消費者庁の徳島移転に関し、インタビューに答える石破地方創生担当相=徳島新聞社

 石破茂地方創生担当相は21日、徳島新聞の取材に応じ、消費者庁の徳島移転に関し、弱者の立場にある高齢者を守る消費者行政の実証は、高齢化が進んだ地方で取り組むことにこそメリットがあるとの認識を示した。安全な産品提供に向けた消費者行政を1次産品の供給地で構築していくことの意義も強調。そのうえで「徳島から日本一の消費者行政を展開するとの地元の熱意が重要だ」と指摘した。
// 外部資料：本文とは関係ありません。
(* ===== verification/PyDict.v ===== *)
(** * Insertion-ordered dictionaries (Python [dict] with text keys)

    Where the order of iteration is observable a [dict] is an association list:
    assigning an existing key keeps its place, a new key goes last. *)

From S2P Require Import Prelude.

Definition dict (A : Type) : Type := list (string * A).

Fixpoint dget {A} (k : string) (d : dict A) : option A :=
  match d with
  | [] => None
  | (k', v) :: d' => if String.eqb k' k then Some v else dget k d'
  end.

(** [d[k] = v] *)
Fixpoint dset {A} (k : string) (v : A) (d : dict A) : dict A :=
  match d with
  | [] => [(k, v)]
  | (k', v') :: d' => if String.eqb k' k then (k', v) :: d' else (k', v') :: dset k v d'
  end.

(** [d.pop(k, None)] *)
Fixpoint dpop {A} (k : string) (d : dict A) : dict A :=
  match d with
  | [] => []
  | (k', v) :: d' => if String.eqb k' k then d' else (k', v) :: dpop k d'
  end.

Definition dkeys {A} (d : dict A) : list string := map fst d.
Definition dvalues {A} (d : dict A) : list A := map snd d.

(** ** Lemmas *)

Lemma dget_dset {A} k k' (v : A) d : dget k' (dset k v d) = if decide (k = k') then Some v else dget k' d.
Proof.
  induction d as [|[k0 v0] d IH]; cbn.
  - destruct (String.eqb_spec k k'); case_decide; congruence.
  - destruct (String.eqb_spec k0 k) as [->|]; cbn.
    + destruct (String.eqb_spec k k'); case_decide; congruence.
    + rewrite IH. destruct (String.eqb_spec k0 k'), (decide (k = k')); congruence.
Qed.

Lemma dget_None {A} k (d : dict A) : dget k d = None <-> k ∉ dkeys d.
Proof.
  induction d as [|[k0 v0] d IH]; cbn; [split; [intros _; apply not_elem_of_nil|done]|].
  rewrite not_elem_of_cons. destruct (String.eqb_spec k0 k); [split; [done|intros [? ?]; congruence]|].
  rewrite IH. intuition congruence.
Qed.

Lemma dget_In {A} k (v : A) d : dget k d = Some v -> (k, v) ∈ d.
Proof.
  induction d as [|[k0 v0] d IH]; cbn; [done|].
  destruct (String.eqb_spec k0 k) as [->|]; [intros [= ->]; apply list_elem_of_here|].
  intros H. apply list_elem_of_further. auto.
Qed.

Lemma dkeys_dset {A} k (v : A) d x : x ∈ dkeys (dset k v d) <-> x = k \/ x ∈ dkeys d.
Proof.
  induction d as [|[k0 v0] d IH]; cbn; [rewrite list_elem_of_singleton, elem_of_nil; tauto|].
  destruct (String.eqb_spec k0 k) as [->|]; cbn; rewrite !elem_of_cons, ?IH; tauto.
Qed.

Lemma dset_NoDup {A} k (v : A) d : NoDup (dkeys d) -> NoDup (dkeys (dset k v d)).
Proof.
  induction d as [|[k0 v0] d IH]; cbn; [intros _; apply NoDup_singleton|].
  rewrite list.NoDup_cons. intros [Hn Hd]. destruct (String.eqb_spec k0 k) as [->|]; cbn; constructor; auto.
  change (k0 ∉ dkeys (dset k v d)). rewrite dkeys_dset. intros [->|]; done.
Qed.

Lemma dpop_subset {A} k (d : dict A) x : x ∈ dkeys (dpop k d) -> x ∈ dkeys d.
Proof.
  induction d as [|[k0 v0] d IH]; cbn; [done|].
  destruct (String.eqb_spec k0 k); cbn; rewrite !elem_of_cons; tauto.
Qed.

Lemma dpop_NoDup {A} k (d : dict A) : NoDup (dkeys d) -> NoDup (dkeys (dpop k d)).
Proof.
  induction d as [|[k0 v0] d IH]; cbn; [done|]. rewrite list.NoDup_cons. intros [Hn Hd].
  destruct (String.eqb_spec k0 k); cbn; [done|]. constructor; [|auto].
  intros H. by apply Hn, (dpop_subset k).
Qed.

Lemma dget_dpop {A} k k' (d : dict A) : NoDup (dkeys d) ->
  dget k' (dpop k d) = if decide (k = k') then None else dget k' d.
Proof.
  induction d as [|[k0 v0] d IH]; cbn; [by case_decide|]. rewrite list.NoDup_cons. intros [Hn Hd].
  destruct (String.eqb_spec k0 k) as [->|].
  - case_decide as He; [subst; by apply dget_None|]. by destruct (String.eqb_spec k k').
  - cbn. rewrite IH by done. destruct (String.eqb_spec k0 k'), (decide (k = k')); congruence.
Qed.

(** Sums over the values. *)
Lemma sum_dset_new {A} (f : A -> Z) k v (d : dict A) : dget k d = None ->
  sum_by f (dvalues (dset k v d)) = sum_by f (dvalues d) + f v.
Proof.
  induction d as [|[k0 v0] d IH]; cbn; [lia|]. destruct (String.eqb_spec k0 k); [done|].
  intros H. cbn. fold (dvalues (dset k v d)) (dvalues d). rewrite IH by done. lia.
Qed.

Lemma sum_dset_old {A} (f : A -> Z) k v v' (d : dict A) : dget k d = Some v ->
  sum_by f (dvalues (dset k v' d)) = sum_by f (dvalues d) - f v + f v'.
Proof.
  induction d as [|[k0 v0] d IH]; cbn; [done|]. destruct (String.eqb_spec k0 k).
  - intros [= ->]. cbn. fold (dvalues d). lia.
  - intros H. cbn. fold (dvalues (dset k v' d)) (dvalues d). rewrite IH by done. lia.
Qed.

#[global] Arguments dvalues {A} d : simpl never.
#[global] Arguments dkeys {A} d : simpl never.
 消費者庁の徳島移転は、東京一極集中の打破に向け、省庁移転を目指す政府の方針を受けて、徳島県が誘致を提案した。3月から実証実験が始まり、8月中に結論が出される。

 国会対応や他省庁との調整、東京・徳島間の通信の正確性、情報の秘匿性確保などについて課題が挙げられている現状に対し、石破氏は危機管理や国会対応部門は東京に残すことも選択肢として挙げ、通信上の課題も技術的に克服は可能だろうとの見方を示した。

 東京一極集中の流れを変えるためにも省庁移転が重要だとの政府の考えを強調し、「何にでもメリット、デメリットはある。メリットを最大限に上げ、デメリットを最小限にすることが必要だ。デメリットの部分は相当部分、解決可能ではないだろうか。それを夏にかけて本格的に実証する」と述べた。

 地方に消費者庁があるメリットに高齢者向け消費者行政を例示。「高齢者の方々にふさわしい商品、情報、サービスの提供がある。国や行政がそれを展開するうえで、徳島に消費者庁があればリアルに検証できる」と語った。